Toutefois, cette tendance risque d’être la cause de peur et d’anxiété chez
l’enfant, alors source de souffrance psychologique (Beale et al., 2005 ; Gaab et
al., 2013 ; Holland, 2002 ; Lascar et al., 2013 ; Skeen & Webster, 2004). De
plus, elle n’est pas éthique, car elle n’assure pas une prise en charge de qualité
de la part des soignants, ce qui a un impact négatif sur la santé publique en
général (Massé, 2012 ; Moatti et al., 2012)

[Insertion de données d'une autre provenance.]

(** C9.  Two calls of [chunkText] with the same text and the same chunk size
    return the same sequence of chunks: the function reads nothing but its
    arguments and its own local variables, and each statement has one
    outcome. *)
Theorem chunkText_deterministic (T : Js.str) (n : Z) (r1 r2 : list Js.str) :
  chunkText_returns T n r1 -> chunkText_returns T n r2 -> r1 = r2.
Proof.
  intros H1 H2.
  inversion H1 as [s1 Hrun1 Hne1|s1 Hrun1 He1]; subst;
    inversion H2 as [s2 Hrun2 Hne2|s2 Hrun2 He2]; subst;
    rewrite (loop_run_deterministic _ _ _ _ _ Hrun1 Hrun2) in *;
    try reflexivity; contradiction.
Qed.

Lemma chunkText_deterministic_witness :
  [Js.lit "a"; Js.lit "b"] = chunkText (Js.lit "a b") 2.
Proof.
  apply (chunkText_deterministic (Js.lit "a b") 2).
  - apply (returns_flushed _ _
             {| chunks := [Js.lit "a"]; currentChunk := [Js.lit "b"]; currentLength := 2 |}).
    + apply (run_word _ _ _ _
               {| chunks := []; currentChunk := [Js.lit "a"]; currentLength := 2 |}).
      * apply (step_extend 2 (Js.lit "a") loop_init).
        intros [_ H]. vm_compute in H. discriminate H.
      * apply (run_word _ _ _ _
                 {| chunks := [Js.lit "a"]; currentChunk := [Js.lit "b"]; currentLength := 2 |}).
        -- apply (step_close 2 (Js.lit "b")
                    {| chunks := []; currentChunk := [Js.lit "a"]; currentLength := 2 |});
             reflexivity.
        -- apply run_done.
    + reflexivity.
  - apply chunkText_returns_function.
Defined.

End ChunkerProperties.

(** ** Running the handlers *)

(** Two string literals differ. *)
Ltac lit_neq := let H := fresh in intros H; vm_compute in H; discriminate H.

(** Unfolding a helper down to the state-passing functions. *)
Ltac unfold_monad :=
  unfold Utils.createErrorResponse, Utils.handleError, Utils.Date_new,
    Utils.generateEmbedding, Utils.generateEmbeddingsBatch, Utils.vectorSearch,
    Utils.upsertVectors, Utils.generateRAGResponse,
    Clients.getOpenAIClient, Clients.getPineconeIndex, Clients.getPineconeClient,
    Utils.Timer_new, Utils.elapsed, try_catch, bind, ret, throw, lift, call, Date_now in *.

(** The calls made along a path: what was appended to the calls before. *)
Lemma made_nil (rd rd' : nat) (cs : list Event) :
  made {| reads := rd; calls := cs |} {| reads := rd'; calls := cs |} = [].
Proof. unfold made. simpl. apply drop_all. Qed.

Lemma made_app (rd rd' : nat) (cs new : list Event) :
  made {| reads := rd; calls := cs |} {| reads := rd'; calls := cs ++ new |} = new.
Proof. unfold made. simpl. apply drop_app_length. Qed.

(** Computing [made] once both worlds are records. *)
Ltac made_simpl :=
  cbn [calls reads fst snd] in *;
  repeat match goal with
  | H : context [calls {| reads := _; calls := _ |}] |- _ => cbn [calls] in H
  | H : context [made _ {| reads := _; calls := (_ ++ _) ++ _ |}] |- _ =>
      rewrite <- app_assoc in H
  | |- context [made _ {| reads := _; calls := (_ ++ _) ++ _ |}] =>
      rewrite <- app_assoc
  end;
  rewrite ?made_app, ?made_nil in *;
  cbn [app] in *.

(** *** What each helper of [utils.ts] does to the world

    A helper that talks to a service throws before the call when the client
    cannot be created, and otherwise makes exactly one call and returns or
    rethrows according to the answer. *)

Section HelperRuns.

Import Utils Paths.

Variable sys : Sys.

Lemma generateEmbedding_run (text : Js.str) (w : world) :
  generateEmbedding sys text None w =
  if Clients.unset (OPENAI_API_KEY (env sys)) then (Thrown openai_missing, w)
  else
    let model := embeddingModel (getRAGConfig sys) in
    let r := openai_embeddings sys (length (calls w)) model (InputText text) in
    (embedding_outcome model r,
     {| reads := reads w;
        calls := calls w ++ [EmbeddingsCreate model (InputText text) r] |}).
Proof.
  unfold generateEmbedding, model_or, embedding_outcome, openai_missing.
  unfold_monad. cbn [env_or].
  destruct (Clients.unset _); [reflexivity|].
  destruct (openai_embeddings _ _ _ _) as [response|t]; [|reflexivity].
  destruct (data response); reflexivity.
Qed.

Au même titre que d’autres auteurs qui pensent qu’il faut en parler afin de
préparer l’enfant et lui donner un rôle actif dans le traitement, nous avons
réfléchi à un modèle semi-structuré d’annoce de diagnostic et de pronostic aux
patients d’oncologie pédiatrique, afin de ne pas se fier au seul bon sens (Beale
et al., 2005 ; Canouï, 2004 ; Gaab et al., 2013 ; Hatano et al., 2011 ; Lascar et
al., 2013 ; Skeen & Webster, 2004 ; Stock et al., 2012 ; Wilson et al., 2012 ;
Zwaanswijk et al., 2010).
Si la situation de la communication avec les patients pédiatriques semble
relativement moins problématique en Suisse, nous avons pu constater qu’il
reste une marge de travail à faire pour la rendre optimale. Selon nous, il y
aurait besoin de lignes directrices plus explicites à propos des stratégies de
communication avec les enfants, ce qui aiderait à gérer certaines situations de
conflit avec les parents. Ceci donnerait également la possibilité d’élaborarer
une formation plus ciblée du jeune personnel dans les hôpitaux et de faire
avancer la recherche. Enfin, cela permettrait de dessiner, de façon plus claire,
le rôle des psychologues dans ce genre de service, à savoir une ressource au
moment de l’annonce du diagnostic ou du pronostic, du suivi de la famille et
du support moral pour tout le personnel soignant.